In de 14de eeuw was het landgoed, dat toen werd gebruikt als recreatief landgoed, eigendom van João, prins van Portugal, de zoon van koning João I. Quinta da Bacalhôa werd in 1528 verkocht aan Dom Brás de Albuquerque, de oudste zoon van Dom Afonso de Albuquerque. De nieuwe eigenaar verrijkte niet alleen de gebouwen met mooie azulejos, maar liet naast het meer ook een tuinhuis bouwen, naast twee paviljoens langs de zijmuren.
Tegen het einde van de zestiende eeuw maakte dit landgoed deel uit van de erfenis, en Lady Maria Mendonça de Albuquerque (getrouwd met Dom Jerónimo Manuel) met als bijnaam “Bacalhau” kreeg het in handen. Het is dan ook zeer waarschijnlijk dat “Bacalhôa” zijn naam dankt aan haar bijnaam.
In 1936 werd het Palácio da Bacalhôa gekocht en gerestaureerd door een Noord-Amerikaanse. In de jaren ’70 is haar kleinzoon begonnen het pand om te vormen tot een van de grootste wijnproducenten in Portugal. Momenteel is het landgoed Bacalhôa eigendom van Bacalhôa Vinhos de Portugal, S.A. Het werd in 1910 geklasseerd als Nationaal Monument.
Proeverij
Het standaard bezoek aan het Bacalhôa Winery Museum is een rondleiding langs de drie verschillende tentoonstellingen met een proeverij van drie wijnen inbegrepen. Die rondleiding door het museum had van ons niet gehoeven… De tentoonstellingen hebben niets met wijn of Bacalhôa te maken. Na het museum namen we plaats in het proeflokaal/de wijnshop, met uitzicht op de Japanse tuinen.
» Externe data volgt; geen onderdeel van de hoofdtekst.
(** C2: the indexed SMPTE picture shows the bars of the RGB ones.  For sizes
    [smpte_dims] allows, a stride of at least a line, a buffer that holds the lines and a
    gamma table of at least 22 entries, [fill_smpte_c8] returns; every byte it leaves in a
    line is an index of the table, and the entry [util_smpte_c8_gamma] put there is the
    colour of the bar, scaled from 8 to 16 bits; bytes outside the lines keep their
    value. *)
Theorem fill_smpte_c8_shows_bars m base w h stride size lut :
  smpte_dims w h -> 0 <= base -> w <= stride -> base + h * stride <= msize m ->
  22 <= size <= Z.of_nat (length lut) ->
  returns (fill_smpte_c8 m base w h stride) (fun m' =>
    msize m' = msize m /\
    (forall y x, 0 <= y < h -> 0 <= x < w -> exists k r g b a,
       mem_at m' (base + y * stride + x) = Some (Z.of_nat k) /\ (k < 22)%nat /\
       smpte_bar w h y x = (r, g, b, a) /\
       util_smpte_c8_gamma size lut !! k = Some (ColorLut (256 * r) (256 * g) (256 * b))) /\
    (forall a, (forall y x, 0 <= y < h -> 0 <= x < w -> a <> base + y * stride + x) ->
       mem_at m' a = mem_at m a)).
Proof.
  intros Hdims Hbase Hline Hsize Hlut.
  eapply returns_mono; [by apply fill_smpte_c8_painted|]. intros m' [Hs Hp Hf].
  split; [done|]. split.
  - intros y x Hy Hx. destruct (c8_palette_bar w h y x Hdims Hx) as [Hi Hpal].
    pose proof (smpte_bar_bytes w h y x Hdims Hx) as Hb.
    destruct (smpte_bar w h y x) as [[[r g] b] a]. destruct Hb as (? & ? & ? & _).
    exists (Z.to_nat (smpte_index w h y x)), r, g, b, a.
    rewrite Z2Nat.id by lia. split; [|split; [lia|split; [done|]]].
    + specialize (Hp y x Hy Hx). simpl in Hp. rewrite Z.mul_1_l in Hp.
      destruct (mem_at m' _) as [v|]; [|done]. simpl in Hp. injection Hp as Hp.
      unfold wrap in Hp. change (2 ^ (8 * 1)) with 256 in Hp.
      rewrite (Z.mod_small (smpte_index w h y x)) in Hp by lia. f_equal. lia.
    + rewrite util_smpte_c8_gamma_lookup by done. destruct (decide _); [|lia].
      rewrite Hpal. simpl. rewrite !Z.shiftl_mul_pow2, !u16_id by lia. do 2 f_equal; lia.
  - intros a Ha. apply Hf. intros y x k Hy Hx Hk. specialize (Ha y x Hy Hx). lia.
Qed.
Lemma fill_gradient_pixels_painted n value m base w h stride :
  0 <= w < 4294967296 -> 0 <= h < 4294967296 -> 0 <= base ->
  Z.of_nat n * w <= stride -> base + h * stride <= msize m ->
  returns (fill_gradient_pixels n value m base w h stride)
    (painted base stride n (2 * (w / 2)) h (fun y x => value (gradient_level h y x)) m).
Proof.
  intros Hw Hh Hbase Hline Hsize. unfold fill_gradient_pixels.
  assert (Hw2 : 2 * (w / 2) <= w) by (apply Z.mul_div_le; lia).
  assert (Hh2 : 0 <= h / 2 <= h) by (Z.to_euclidean_division_equations; lia).
  set (R := fun y x => raster base stride (Z.of_nat n) n (fun y x => value (gradient_level h y x)) m
                         (scanned (2 * (w / 2)) y x)).
  rstep (for_lt_returns1 (fun y '(m', p) => p = base + y * stride /\ R y 0 m')); [lia..| | |].
  - split; [lia|]. apply raster_start.
  - intros y [m' p] Hy [-> Hr]. apply gradient_line_painted; [lia..| |done].
    by rewrite (proj2 (Z.ltb_lt _ _)) by lia.
  - intros [y [m1 p]] [-> [-> Hr]].
    rstep (for_lt_returns1 (fun y '(m', p) => p = base + y * stride /\ R y 0 m'));
      [lia..|done| |].
    + intros y [m' p] Hy [-> Hr']. apply gradient_line_painted; [lia..| |done].
      by rewrite (proj2 (Z.ltb_ge _ _)) by lia.
    + intros [y [m2 p]] [-> [_ Hr2]]. simpl. apply raster_painted.
      by replace (Z.max (Z.max 0 (h / 2)) h) with h in Hr2 by lia.
Qed.

Lemma gradient_level_range h y x : 0 <= gradient_level h y x < 1024.
Proof.
  unfold gradient_level. set (b := if y <? h / 2 then 0x3ff else 0x3fc).
  assert (Hb : b = Z.land b (Z.ones 10)) by (subst b; by case_match).
  rewrite Hb, Z.land_assoc, Z.land_ones by lia. apply Z.mod_pos_bound. lia.
Qed.

Lemma fill_gradient_pixels_shown n i f value m base w h stride :
  (forall v, 0 <= v < 1024 -> shows i (channels f (v, v, v, 0)) (wrap (8 * Z.of_nat n) (value v))) ->
  0 <= w < 4294967296 -> 0 <= h < 4294967296 -> 0 <= base ->
  Z.of_nat n * w <= stride -> base + h * stride <= msize m ->
  returns (fill_gradient_pixels n value m base w h stride)
    (shown n i f (fun y x => let g := gradient_level h y x in (g, g, g, 0))
       base stride (2 * (w / 2)) h m).
Proof.
  intros Hv Hw Hh Hbase Hline Hsize.
  eapply returns_mono; [by apply fill_gradient_pixels_painted|].
  intros m'. apply painted_shown. intros y x _. apply Hv, gradient_level_range.
Qed.
(** The three stores of a pixel. *)
Lemma tile_cell_returns w h ys addr m0 m y x :
  ys = 1 \/ ys = 2 -> (2 | w) -> (ys | h) -> layout_ok w h 2 ys (msize m0) addr ->
  0 <= y < h -> 0 <= x < w ->
  let c := tile_yuv_at w y x in
  plotted addr m0 (tile_done w h ys y x) (tile_now w ys y x) m ->
  returns (m ← store8 m (addr (PY, y, x)) (cy c);
           m ← store8 m (addr (PU, y / ys, x / 2)) (cu c);
           store8 m (addr (PV, y / ys, x / 2)) (cv c))
    (plotted addr m0 (tile_done w h ys y (x + 1)) (tile_now w ys y (x + 1))).
Proof.
  intros Hys Hw Hh Hlay Hy Hx c Hm.
  assert (Hdone : forall t, tile_done w h ys y x t -> valid_sample w h 2 ys t).
  { intros [[[] y'] x']; unfold tile_done, scanned; simpl; destruct Hys as [-> | ->]; lia. }
  assert (Hvu : valid_sample w h 2 ys (PU, y / ys, x / 2)).
  { destruct Hh as [h2 Hh2]. simpl. rewrite Hh2, Z.div_mul by lia.
    destruct Hys as [Hy1|Hy1]; rewrite Hy1 in *; Z.to_euclidean_division_equations; lia. }
  assert (Hvv : valid_sample w h 2 ys (PV, y / ys, x / 2)) by exact Hvu.
  assert (Hvy : valid_sample w h 2 ys (PY, y, x)) by (simpl; lia).
  assert (Hc : yuv_bytes c) by apply MAKE_YUV_601_bytes. destruct Hc as (Hcy & Hcu & Hcv).
  apply returns_bind. eapply returns_mono;
    [eapply (plotted_store1 addr m0 _ (fun t => tile_done w h ys y x t \/ t = (PY, y, x)));
       [| | | |exact Hm]|]; try done.
  - by apply (layout_bounds _ _ _ _ _ _ Hlay).
  - intros t Ht He. apply (layout_inj _ _ _ _ _ _ Hlay); auto.
  - intros m1 Hm1. cbv beta. apply returns_bind. eapply returns_mono;
      [eapply (plotted_store addr m0 _ (fun t => (tile_done w h ys y x t \/ t = (PY, y, x)) \/
         t = (PU, y / ys, x / 2)) _
         (fun t => match t with (PV, _, _) => tile_now w ys y x t
                   | _ => tile_now w ys y (x + 1) t end)); [| | | | |exact Hm1]|].
    + by apply (layout_bounds _ _ _ _ _ _ Hlay).
    + intros t [Ht| ->] He; apply (layout_inj _ _ _ _ _ _ Hlay); auto.
    + done.
    + cbv beta iota. rewrite tile_now_cell by done. by rewrite Hcu.
    + intros [[[] y'] x'] _ Hne; [done| |done]. by apply tile_now_other.
    + intros m2 Hm2. cbv beta.
      eapply (plotted_store addr m0 _ (tile_done w h ys y (x + 1)) _
           (tile_now w ys y (x + 1))); [| | | | |exact Hm2].
      * by apply (layout_bounds _ _ _ _ _ _ Hlay).
      * intros t [[Ht| ->]| ->] He; apply (layout_inj _ _ _ _ _ _ Hlay); auto.
      * intros t. rewrite tile_done_step by done. tauto.
      * rewrite tile_now_cell by done. by rewrite Hcv.
      * intros [[[] y'] x'] _ Hne; [done|done|]. by apply tile_now_other.
Qed.

(** The end of a line, and of the last one. *)
Lemma tile_line_plotted w h ys addr m0 m y :
  ys = 1 \/ ys = 2 -> (2 | w) -> (ys | h) -> 0 <= y ->
  plotted addr m0 (tile_done w h ys y w) (tile_now w ys y w) m ->
  plotted addr m0 (tile_done w h ys (y + 1) 0) (tile_now w ys (y + 1) 0) m.
Proof.
  intros Hys Hw Hh Hy [Hs Ha Hf]. split; [done| |].
  - intros t Ht. rewrite Ha by (apply tile_done_line; [lia|done]).
    f_equal. apply (tile_now_line w h); [done..|lia|]. apply tile_done_line; [lia|done].
  - intros a Ht. apply Hf. intros t Hd'. apply Ht. apply tile_done_line in Hd'; [done|lia].
Qed.

Lemma tile_finished_plotted w h ys addr m0 m :
  ys = 1 \/ ys = 2 -> (2 | w) -> (ys | h) ->
  plotted addr m0 (tile_done w h ys h 0) (tile_now w ys h 0) m ->
  plotted addr m0 (valid_sample w h 2 ys) (tile_sample w ys) m.
Proof.
  intros Hys Hw Hh [Hs Ha Hf]. assert (Hfin := tile_finished w h ys Hys Hw Hh). split; [done| |].
  - intros t Ht. destruct (Hfin t) as [Hd1 Hd2]. rewrite Ha by by apply Hd1. f_equal.
    apply Hd2. by apply Hd1.
  - intros a Ht. apply Hf. intros t Hdt. apply Ht. by apply Hfin.
Qed.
De loja do vinho (wijnshop) heeft aan de ene kant een ruimte ingedeeld voor de proeverijen en aan de andere kant een deel voor de aankoop van wijnen. Het is een wat commerciëlere wijnproeverij dan ik tot nu toe gewend was, er wordt bij elke geproefde wijn vermeld wat een fles kost. Aan de ene kant ook wel weer handig, dan heb je een idee in welke prijscategorie je iets proeft.
De wijnen worden geschonken met een schaaltje crackertjes erbij. De meeste tafeltjes zijn bezet en iedereen heeft zijn of haar eigen persoon die de proeverij begeleidt. Het bleef aan onze tafel niet bij drie wijnen… Zo proefden we bijvoorbeeld ook even de Casal Mendes ‘Blue‘, die ik in de Algarve bij verschillende Engelse toeristen voorbij had zien komen. Uiteraard is dit niet de beste/lekkerste wijn die ze produceren (zoals verwacht).
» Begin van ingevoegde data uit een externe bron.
(* ===== verification/Pattern.v ===== *)
(** drm/util/pattern.c: the choice of a fill function by format and by pattern. *)
From Stdlib Require Import ZArith Lia.
From stdpp Require Import base list numbers strings.
From S2P Require Import Prelude Mem Raster Format Color Smpte SmpteBars SmpteYuv Tiles TilesYuv.

(** enum util_fill_pattern; the [default] of the switch takes any other value. *)
Inductive util_fill_pattern :=
| UTIL_PATTERN_TILES
| UTIL_PATTERN_PLAIN
| UTIL_PATTERN_SMPTE
| UTIL_PATTERN_GRADIENT.

#[global] Instance util_fill_pattern_eq_dec : EqDecision util_fill_pattern.
Proof. solve_decision. Defined.

(** [void *planes[3]]: a plane is [None] where the caller left a null pointer. *)
Abbreviation planes := (list (option Z)).

Definition plane_at (ps : planes) (k : nat) : outcome Z :=
  match ps !! k with Some (Some a) => Ok a | _ => Fault OutOfBounds end.

Definition fill_smpte (info : util_format_info) (m : mem) (ps : planes)
    (width height stride : Z) : outcome mem :=
  match format info with
  | DRM_FORMAT_C8 =>
      p0 ← plane_at ps 0; fill_smpte_c8 m p0 width height stride
  | DRM_FORMAT_UYVY | DRM_FORMAT_VYUY | DRM_FORMAT_YUYV | DRM_FORMAT_YVYU =>
      p0 ← plane_at ps 0; fill_smpte_yuv_packed (yuv info) m p0 width height stride
  | DRM_FORMAT_NV12 | DRM_FORMAT_NV21 | DRM_FORMAT_NV16 | DRM_FORMAT_NV61 =>
      p0 ← plane_at ps 0; p1 ← plane_at ps 1;
      let u := if has_flag (order (yuv info)) YUV_YCbCr then p1 else p1 + 1 in
      let v := if has_flag (order (yuv info)) YUV_YCrCb then p1 else p1 + 1 in
      fill_smpte_yuv_planar (yuv info) m p0 u v width height stride
  | DRM_FORMAT_YUV420 =>
      p0 ← plane_at ps 0; p1 ← plane_at ps 1; p2 ← plane_at ps 2;
      fill_smpte_yuv_planar (yuv info) m p0 p1 p2 width height stride
  | DRM_FORMAT_YVU420 =>
      p0 ← plane_at ps 0; p1 ← plane_at ps 1; p2 ← plane_at ps 2;
      fill_smpte_yuv_planar (yuv info) m p0 p2 p1 width height stride
  | DRM_FORMAT_ARGB4444 | DRM_FORMAT_XRGB4444 | DRM_FORMAT_ABGR4444 | DRM_FORMAT_XBGR4444
  | DRM_FORMAT_RGBA4444 | DRM_FORMAT_RGBX4444 | DRM_FORMAT_BGRA4444 | DRM_FORMAT_BGRX4444
  | DRM_FORMAT_RGB565 | DRM_FORMAT_BGR565 | DRM_FORMAT_ARGB1555 | DRM_FORMAT_XRGB1555
  | DRM_FORMAT_ABGR1555 | DRM_FORMAT_XBGR1555 | DRM_FORMAT_RGBA5551 | DRM_FORMAT_RGBX5551
  | DRM_FORMAT_BGRA5551 | DRM_FORMAT_BGRX5551 =>
      p0 ← plane_at ps 0; fill_smpte_rgb16 (rgb info) m p0 width height stride
  | DRM_FORMAT_BGR888 | DRM_FORMAT_RGB888 =>
      p0 ← plane_at ps 0; fill_smpte_rgb24 (rgb info) m p0 width height stride
  | DRM_FORMAT_ARGB8888 | DRM_FORMAT_XRGB8888 | DRM_FORMAT_ABGR8888 | DRM_FORMAT_XBGR8888
  | DRM_FORMAT_RGBA8888 | DRM_FORMAT_RGBX8888 | DRM_FORMAT_BGRA8888 | DRM_FORMAT_BGRX8888
  | DRM_FORMAT_ARGB2101010 | DRM_FORMAT_XRGB2101010 | DRM_FORMAT_ABGR2101010
  | DRM_FORMAT_XBGR2101010 | DRM_FORMAT_RGBA1010102 | DRM_FORMAT_RGBX1010102
  | DRM_FORMAT_BGRA1010102 | DRM_FORMAT_BGRX1010102 =>
      p0 ← plane_at ps 0; fill_smpte_rgb32 (rgb info) m p0 width height stride
  | DRM_FORMAT_XRGB16161616F | DRM_FORMAT_XBGR16161616F | DRM_FORMAT_ARGB16161616F
  | DRM_FORMAT_ABGR16161616F =>
      p0 ← plane_at ps 0; fill_smpte_rgb16fp (rgb info) m p0 width height stride
  end.

(** C8 is in no case of this switch: the buffer is left as it is. *)
Definition fill_tiles (info : util_format_info) (m : mem) (ps : planes)
    (width height stride : Z) : outcome mem :=
  match format info with
  | DRM_FORMAT_UYVY | DRM_FORMAT_VYUY | DRM_FORMAT_YUYV | DRM_FORMAT_YVYU =>
      p0 ← plane_at ps 0; fill_tiles_yuv_packed info m p0 width height stride
  | DRM_FORMAT_NV12 | DRM_FORMAT_NV21 | DRM_FORMAT_NV16 | DRM_FORMAT_NV61 =>
      p0 ← plane_at ps 0; p1 ← plane_at ps 1;
      let u := if has_flag (order (yuv info)) YUV_YCbCr then p1 else p1 + 1 in
      let v := if has_flag (order (yuv info)) YUV_YCrCb then p1 else p1 + 1 in
      fill_tiles_yuv_planar info m p0 u v width height stride
  | DRM_FORMAT_YUV420 =>
      p0 ← plane_at ps 0; p1 ← plane_at ps 1; p2 ← plane_at ps 2;
      fill_tiles_yuv_planar info m p0 p1 p2 width height stride
  | DRM_FORMAT_YVU420 =>
      p0 ← plane_at ps 0; p1 ← plane_at ps 1; p2 ← plane_at ps 2;
      fill_tiles_yuv_planar info m p0 p2 p1 width height stride
  | DRM_FORMAT_ARGB4444 | DRM_FORMAT_XRGB4444 | DRM_FORMAT_ABGR4444 | DRM_FORMAT_XBGR4444
  | DRM_FORMAT_RGBA4444 | DRM_FORMAT_RGBX4444 | DRM_FORMAT_BGRA4444 | DRM_FORMAT_BGRX4444
  | DRM_FORMAT_RGB565 | DRM_FORMAT_BGR565 | DRM_FORMAT_ARGB1555 | DRM_FORMAT_XRGB1555
  | DRM_FORMAT_ABGR1555 | DRM_FORMAT_XBGR1555 | DRM_FORMAT_RGBA5551 | DRM_FORMAT_RGBX5551
  | DRM_FORMAT_BGRA5551 | DRM_FORMAT_BGRX5551 =>
      p0 ← plane_at ps 0; fill_tiles_rgb16 info m p0 width height stride
  | DRM_FORMAT_BGR888 | DRM_FORMAT_RGB888 =>
      p0 ← plane_at ps 0; fill_tiles_rgb24 info m p0 width height stride
  | DRM_FORMAT_ARGB8888 | DRM_FORMAT_XRGB8888 | DRM_FORMAT_ABGR8888 | DRM_FORMAT_XBGR8888
  | DRM_FORMAT_RGBA8888 | DRM_FORMAT_RGBX8888 | DRM_FORMAT_BGRA8888 | DRM_FORMAT_BGRX8888
  | DRM_FORMAT_ARGB2101010 | DRM_FORMAT_XRGB2101010 | DRM_FORMAT_ABGR2101010
  | DRM_FORMAT_XBGR2101010 | DRM_FORMAT_RGBA1010102 | DRM_FORMAT_RGBX1010102
  | DRM_FORMAT_BGRA1010102 | DRM_FORMAT_BGRX1010102 =>
      p0 ← plane_at ps 0; fill_tiles_rgb32 info m p0 width height stride
  | DRM_FORMAT_XRGB16161616F | DRM_FORMAT_XBGR16161616F | DRM_FORMAT_ARGB16161616F
  | DRM_FORMAT_ABGR16161616F =>
      p0 ← plane_at ps 0; fill_tiles_rgb16fp info m p0 width height stride
  | _ => Ok m
  end.

(** [stride * height] is a product of [unsigned int]s. *)
Definition fill_plain (info : util_format_info) (m : mem) (ps : planes)
    (height stride : Z) : outcome mem :=
  p0 ← plane_at ps 0;
  match format info with
  | DRM_FORMAT_XRGB16161616F | DRM_FORMAT_XBGR16161616F | DRM_FORMAT_ARGB16161616F
  | DRM_FORMAT_ABGR16161616F =>
      (* 0x3838 = 0.5273 *)
      memset m p0 0x38 (u32 (stride * height))
  | _ => memset m p0 0x77 (u32 (stride * height))
  end.

Definition fill_gradient (info : util_format_info) (m : mem) (ps : planes)
    (width height stride : Z) : outcome mem :=
  match format info with
  | DRM_FORMAT_ARGB8888 | DRM_FORMAT_XRGB8888 | DRM_FORMAT_ABGR8888 | DRM_FORMAT_XBGR8888
  | DRM_FORMAT_RGBA8888 | DRM_FORMAT_RGBX8888 | DRM_FORMAT_BGRA8888 | DRM_FORMAT_BGRX8888
  | DRM_FORMAT_ARGB2101010 | DRM_FORMAT_XRGB2101010 | DRM_FORMAT_ABGR2101010
  | DRM_FORMAT_XBGR2101010 | DRM_FORMAT_RGBA1010102 | DRM_FORMAT_RGBX1010102
  | DRM_FORMAT_BGRA1010102 | DRM_FORMAT_BGRX1010102 =>
      p0 ← plane_at ps 0; fill_gradient_rgb32 (rgb info) m p0 width height stride
  | DRM_FORMAT_XRGB16161616F | DRM_FORMAT_XBGR16161616F | DRM_FORMAT_ARGB16161616F
  | DRM_FORMAT_ABGR16161616F =>
      p0 ← plane_at ps 0; fill_gradient_rgb16fp (rgb info) m p0 width height stride
  | _ => Ok m
  end.

Section Dispatch.
Context `{FourccCodes}.

Definition util_fill_pattern_run (code : Z) (pattern : util_fill_pattern) (m : mem) (ps : planes)
    (width height stride : Z) : outcome mem :=
  match util_format_info_find code with
  | None => Ok m
  | Some info =>
      match pattern with
      | UTIL_PATTERN_TILES => fill_tiles info m ps width height stride
      | UTIL_PATTERN_SMPTE => fill_smpte info m ps width height stride
      | UTIL_PATTERN_PLAIN => fill_plain info m ps height stride
      | UTIL_PATTERN_GRADIENT => fill_gradient info m ps width height stride
      end
  end.
End Dispatch.

(** The designated initializers put each name at the index of its pattern. *)
Definition pattern_names : list (string * util_fill_pattern) :=
  [("tiles"%string, UTIL_PATTERN_TILES); ("plain"%string, UTIL_PATTERN_PLAIN);
   ("smpte"%string, UTIL_PATTERN_SMPTE); ("gradient"%string, UTIL_PATTERN_GRADIENT)].

(** An unknown name prints an error and means SMPTE. *)
Fixpoint pattern_search (l : list (string * util_fill_pattern)) (name : string) : util_fill_pattern :=
  match l with
  | [] => UTIL_PATTERN_SMPTE
  | (s, p) :: l => if bool_decide (s = name) then p else pattern_search l name
  end.
Definition util_pattern_enum (name : string) : util_fill_pattern := pattern_search pattern_names name.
Het lekkerste glas dat we proeven is de Moscatel Roxo de Setúbal 10 Anos Superior. Hier gaat voor ons beiden een fles van mee terug in de koffer!
Buddha Eden
Een andere bekende bezienswaardigheid van Bacalhôa vind je op een andere locatie, namelijk als onderdeel van Quinta dos Loridos, net boven Bombarral. Hier kun je de Aziatische vredestuin met sculpturen, meren, pagodes, reuzenboeddha’s en terracotta soldaten bezoeken: Buddha Eden. Dit is Europa’s grootste Aziatische tuin en de grootste verzameling boeddhistische beelden op het continent. De tuinen zijn verspreid over 35 hectare en werden in 2001 aangelegd door de Portugese zakenman Joe Berardo (die van het museum voor moderne kunst in Lissabon). Elke dag geopend van 9.30 uur tot 18.00 uur. De entree kost 5 euro voor volwassenen.